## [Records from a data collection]
|---|

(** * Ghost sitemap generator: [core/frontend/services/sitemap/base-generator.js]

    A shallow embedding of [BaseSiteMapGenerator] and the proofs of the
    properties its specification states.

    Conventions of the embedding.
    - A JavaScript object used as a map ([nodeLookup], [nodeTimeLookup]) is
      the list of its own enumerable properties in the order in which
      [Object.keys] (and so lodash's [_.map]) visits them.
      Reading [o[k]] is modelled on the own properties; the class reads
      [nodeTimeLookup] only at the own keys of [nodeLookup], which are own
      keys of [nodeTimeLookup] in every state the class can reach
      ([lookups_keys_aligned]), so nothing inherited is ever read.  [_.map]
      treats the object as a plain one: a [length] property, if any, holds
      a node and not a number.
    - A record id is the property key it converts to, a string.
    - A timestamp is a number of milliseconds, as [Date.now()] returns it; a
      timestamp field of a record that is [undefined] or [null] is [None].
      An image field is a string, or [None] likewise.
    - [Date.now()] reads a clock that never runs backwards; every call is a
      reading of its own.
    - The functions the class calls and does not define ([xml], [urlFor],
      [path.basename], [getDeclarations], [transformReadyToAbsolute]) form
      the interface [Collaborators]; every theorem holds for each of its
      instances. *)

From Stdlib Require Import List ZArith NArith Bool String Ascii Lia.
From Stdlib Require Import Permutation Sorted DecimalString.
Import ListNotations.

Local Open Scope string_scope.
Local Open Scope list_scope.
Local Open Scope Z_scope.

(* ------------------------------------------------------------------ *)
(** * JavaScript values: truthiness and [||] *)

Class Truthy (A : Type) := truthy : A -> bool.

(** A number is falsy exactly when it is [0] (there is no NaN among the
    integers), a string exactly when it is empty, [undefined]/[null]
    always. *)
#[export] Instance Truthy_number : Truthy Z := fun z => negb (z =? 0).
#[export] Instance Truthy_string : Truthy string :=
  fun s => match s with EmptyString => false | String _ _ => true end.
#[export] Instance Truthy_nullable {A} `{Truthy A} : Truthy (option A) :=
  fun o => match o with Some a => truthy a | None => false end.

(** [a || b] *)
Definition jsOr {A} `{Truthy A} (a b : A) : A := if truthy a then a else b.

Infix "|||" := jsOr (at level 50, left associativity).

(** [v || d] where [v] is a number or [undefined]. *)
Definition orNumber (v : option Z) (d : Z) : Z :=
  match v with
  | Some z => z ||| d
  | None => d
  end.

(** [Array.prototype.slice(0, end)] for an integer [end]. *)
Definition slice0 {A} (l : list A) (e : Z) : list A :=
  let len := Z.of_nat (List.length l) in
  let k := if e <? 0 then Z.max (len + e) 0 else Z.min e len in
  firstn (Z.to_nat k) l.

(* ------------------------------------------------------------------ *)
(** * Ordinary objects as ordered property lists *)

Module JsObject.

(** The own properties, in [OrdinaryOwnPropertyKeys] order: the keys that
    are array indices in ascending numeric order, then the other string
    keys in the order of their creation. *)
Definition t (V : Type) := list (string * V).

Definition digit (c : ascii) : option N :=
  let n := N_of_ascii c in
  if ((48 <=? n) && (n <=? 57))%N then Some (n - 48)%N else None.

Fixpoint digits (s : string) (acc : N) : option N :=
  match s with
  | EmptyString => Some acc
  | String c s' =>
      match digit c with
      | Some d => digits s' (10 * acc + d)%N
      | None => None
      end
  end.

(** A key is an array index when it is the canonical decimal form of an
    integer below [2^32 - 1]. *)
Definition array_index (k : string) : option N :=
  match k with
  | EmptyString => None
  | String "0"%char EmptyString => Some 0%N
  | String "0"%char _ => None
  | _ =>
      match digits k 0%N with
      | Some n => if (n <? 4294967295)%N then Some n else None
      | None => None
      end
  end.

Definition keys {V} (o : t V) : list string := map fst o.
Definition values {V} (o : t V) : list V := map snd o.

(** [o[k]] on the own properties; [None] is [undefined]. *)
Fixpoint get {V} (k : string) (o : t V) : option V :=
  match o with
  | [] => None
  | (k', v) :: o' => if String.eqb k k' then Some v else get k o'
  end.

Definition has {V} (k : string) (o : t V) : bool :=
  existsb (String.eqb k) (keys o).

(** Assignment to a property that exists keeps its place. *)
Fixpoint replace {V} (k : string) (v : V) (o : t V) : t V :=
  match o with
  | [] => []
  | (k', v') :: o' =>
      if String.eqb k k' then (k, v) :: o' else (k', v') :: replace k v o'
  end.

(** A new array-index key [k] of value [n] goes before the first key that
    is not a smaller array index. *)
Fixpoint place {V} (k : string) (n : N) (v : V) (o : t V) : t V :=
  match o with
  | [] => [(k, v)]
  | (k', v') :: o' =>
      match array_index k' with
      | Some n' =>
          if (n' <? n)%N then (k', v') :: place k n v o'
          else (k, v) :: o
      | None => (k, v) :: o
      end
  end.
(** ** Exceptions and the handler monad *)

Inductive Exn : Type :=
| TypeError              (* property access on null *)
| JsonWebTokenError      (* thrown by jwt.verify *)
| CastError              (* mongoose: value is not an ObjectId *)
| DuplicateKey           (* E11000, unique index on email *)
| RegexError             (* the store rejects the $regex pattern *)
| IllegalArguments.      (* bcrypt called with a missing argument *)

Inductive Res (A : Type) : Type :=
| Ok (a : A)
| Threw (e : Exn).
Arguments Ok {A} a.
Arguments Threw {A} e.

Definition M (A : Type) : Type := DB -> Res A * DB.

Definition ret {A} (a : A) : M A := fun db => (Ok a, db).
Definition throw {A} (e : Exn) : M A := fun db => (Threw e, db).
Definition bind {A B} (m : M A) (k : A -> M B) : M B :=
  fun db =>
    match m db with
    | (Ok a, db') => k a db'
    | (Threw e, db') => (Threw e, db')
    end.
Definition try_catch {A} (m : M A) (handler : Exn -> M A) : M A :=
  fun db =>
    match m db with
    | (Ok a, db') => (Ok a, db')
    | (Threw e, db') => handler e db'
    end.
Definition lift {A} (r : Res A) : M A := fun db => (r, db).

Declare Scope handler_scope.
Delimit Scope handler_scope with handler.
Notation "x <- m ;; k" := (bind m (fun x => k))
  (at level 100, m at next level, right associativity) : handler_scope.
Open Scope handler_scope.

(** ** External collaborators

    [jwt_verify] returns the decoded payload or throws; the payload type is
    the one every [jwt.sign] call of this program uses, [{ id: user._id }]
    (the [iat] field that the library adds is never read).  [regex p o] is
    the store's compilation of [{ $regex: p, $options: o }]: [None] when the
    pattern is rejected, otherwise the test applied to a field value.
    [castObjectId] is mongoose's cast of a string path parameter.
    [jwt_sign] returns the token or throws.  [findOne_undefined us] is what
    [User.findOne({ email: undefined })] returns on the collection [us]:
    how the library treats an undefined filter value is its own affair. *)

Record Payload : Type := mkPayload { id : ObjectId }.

|---|

## [What you are asked to do]
Would you restate the entries word for word, omitting none?

## [Answer to this problem]
(** * Ghost sitemap generator: [core/frontend/services/sitemap/base-generator.js]

    A shallow embedding of [BaseSiteMapGenerator] and the proofs of the
    properties its specification states.

    Conventions of the embedding.
    - A JavaScript object used as a map ([nodeLookup], [nodeTimeLookup]) is
      the list of its own enumerable properties in the order in which
      [Object.keys] (and so lodash's [_.map]) visits them.
      Reading [o[k]] is modelled on the own properties; the class reads
      [nodeTimeLookup] only at the own keys of [nodeLookup], which are own
      keys of [nodeTimeLookup] in every state the class can reach
      ([lookups_keys_aligned]), so nothing inherited is ever read.  [_.map]
      treats the object as a plain one: a [length] property, if any, holds
      a node and not a number.
    - A record id is the property key it converts to, a string.
    - A timestamp is a number of milliseconds, as [Date.now()] returns it; a
      timestamp field of a record that is [undefined] or [null] is [None].
      An image field is a string, or [None] likewise.
    - [Date.now()] reads a clock that never runs backwards; every call is a
      reading of its own.
    - The functions the class calls and does not define ([xml], [urlFor],
      [path.basename], [getDeclarations], [transformReadyToAbsolute]) form
      the interface [Collaborators]; every theorem holds for each of its
      instances. *)

From Stdlib Require Import List ZArith NArith Bool String Ascii Lia.
From Stdlib Require Import Permutation Sorted DecimalString.
Import ListNotations.

Local Open Scope string_scope.
Local Open Scope list_scope.
Local Open Scope Z_scope.

(* ------------------------------------------------------------------ *)
(** * JavaScript values: truthiness and [||] *)

Class Truthy (A : Type) := truthy : A -> bool.

(** A number is falsy exactly when it is [0] (there is no NaN among the
    integers), a string exactly when it is empty, [undefined]/[null]
    always. *)
#[export] Instance Truthy_number : Truthy Z := fun z => negb (z =? 0).
#[export] Instance Truthy_string : Truthy string :=
  fun s => match s with EmptyString => false | String _ _ => true end.
#[export] Instance Truthy_nullable {A} `{Truthy A} : Truthy (option A) :=
  fun o => match o with Some a => truthy a | None => false end.

(** [a || b] *)
Definition jsOr {A} `{Truthy A} (a b : A) : A := if truthy a then a else b.

Infix "|||" := jsOr (at level 50, left associativity).

(** [v || d] where [v] is a number or [undefined]. *)
Definition orNumber (v : option Z) (d : Z) : Z :=
  match v with
  | Some z => z ||| d
  | None => d
  end.

(** [Array.prototype.slice(0, end)] for an integer [end]. *)
Definition slice0 {A} (l : list A) (e : Z) : list A :=
  let len := Z.of_nat (List.length l) in
  let k := if e <? 0 then Z.max (len + e) 0 else Z.min e len in
  firstn (Z.to_nat k) l.

(* ------------------------------------------------------------------ *)
(** * Ordinary objects as ordered property lists *)

Module JsObject.

(** The own properties, in [OrdinaryOwnPropertyKeys] order: the keys that
    are array indices in ascending numeric order, then the other string
    keys in the order of their creation. *)
Definition t (V : Type) := list (string * V).

Definition digit (c : ascii) : option N :=
  let n := N_of_ascii c in
  if ((48 <=? n) && (n <=? 57))%N then Some (n - 48)%N else None.

Fixpoint digits (s : string) (acc : N) : option N :=
  match s with
  | EmptyString => Some acc
  | String c s' =>
      match digit c with
      | Some d => digits s' (10 * acc + d)%N
      | None => None
      end
  end.

(** A key is an array index when it is the canonical decimal form of an
    integer below [2^32 - 1]. *)
Definition array_index (k : string) : option N :=
  match k with
  | EmptyString => None
  | String "0"%char EmptyString => Some 0%N
  | String "0"%char _ => None
  | _ =>
      match digits k 0%N with
      | Some n => if (n <? 4294967295)%N then Some n else None
      | None => None
      end
  end.

Definition keys {V} (o : t V) : list string := map fst o.
Definition values {V} (o : t V) : list V := map snd o.

(** [o[k]] on the own properties; [None] is [undefined]. *)
Fixpoint get {V} (k : string) (o : t V) : option V :=
  match o with
  | [] => None
  | (k', v) :: o' => if String.eqb k k' then Some v else get k o'
  end.

Definition has {V} (k : string) (o : t V) : bool :=
  existsb (String.eqb k) (keys o).

(** Assignment to a property that exists keeps its place. *)
Fixpoint replace {V} (k : string) (v : V) (o : t V) : t V :=
  match o with
  | [] => []
  | (k', v') :: o' =>
      if String.eqb k k' then (k, v) :: o' else (k', v') :: replace k v o'
  end.

(** A new array-index key [k] of value [n] goes before the first key that
    is not a smaller array index. *)
Fixpoint place {V} (k : string) (n : N) (v : V) (o : t V) : t V :=
  match o with
  | [] => [(k, v)]
  | (k', v') :: o' =>
      match array_index k' with
      | Some n' =>
          if (n' <? n)%N then (k', v') :: place k n v o'
          else (k, v) :: o
      | None => (k, v) :: o
      end
  end.
(** ** Exceptions and the handler monad *)

Inductive Exn : Type :=
| TypeError              (* property access on null *)
| JsonWebTokenError      (* thrown by jwt.verify *)
| CastError              (* mongoose: value is not an ObjectId *)
| DuplicateKey           (* E11000, unique index on email *)
| RegexError             (* the store rejects the $regex pattern *)
| IllegalArguments.      (* bcrypt called with a missing argument *)

Inductive Res (A : Type) : Type :=
| Ok (a : A)
| Threw (e : Exn).
Arguments Ok {A} a.
Arguments Threw {A} e.

Definition M (A : Type) : Type := DB -> Res A * DB.

Definition ret {A} (a : A) : M A := fun db => (Ok a, db).
Definition throw {A} (e : Exn) : M A := fun db => (Threw e, db).
Definition bind {A B} (m : M A) (k : A -> M B) : M B :=
  fun db =>
    match m db with
    | (Ok a, db') => k a db'
    | (Threw e, db') => (Threw e, db')
    end.
Definition try_catch {A} (m : M A) (handler : Exn -> M A) : M A :=
  fun db =>
    match m db with
    | (Ok a, db') => (Ok a, db')
    | (Threw e, db') => handler e db'
    end.
Definition lift {A} (r : Res A) : M A := fun db => (r, db).

Declare Scope handler_scope.
Delimit Scope handler_scope with handler.
Notation "x <- m ;; k" := (bind m (fun x => k))
  (at level 100, m at next level, right associativity) : handler_scope.
Open Scope handler_scope.

(** ** External collaborators

    [jwt_verify] returns the decoded payload or throws; the payload type is
    the one every [jwt.sign] call of this program uses, [{ id: user._id }]
    (the [iat] field that the library adds is never read).  [regex p o] is
    the store's compilation of [{ $regex: p, $options: o }]: [None] when the
    pattern is rejected, otherwise the test applied to a field value.
    [castObjectId] is mongoose's cast of a string path parameter.
    [jwt_sign] returns the token or throws.  [findOne_undefined us] is what
    [User.findOne({ email: undefined })] returns on the collection [us]:
    how the library treats an undefined filter value is its own affair. *)

Record Payload : Type := mkPayload { id : ObjectId }.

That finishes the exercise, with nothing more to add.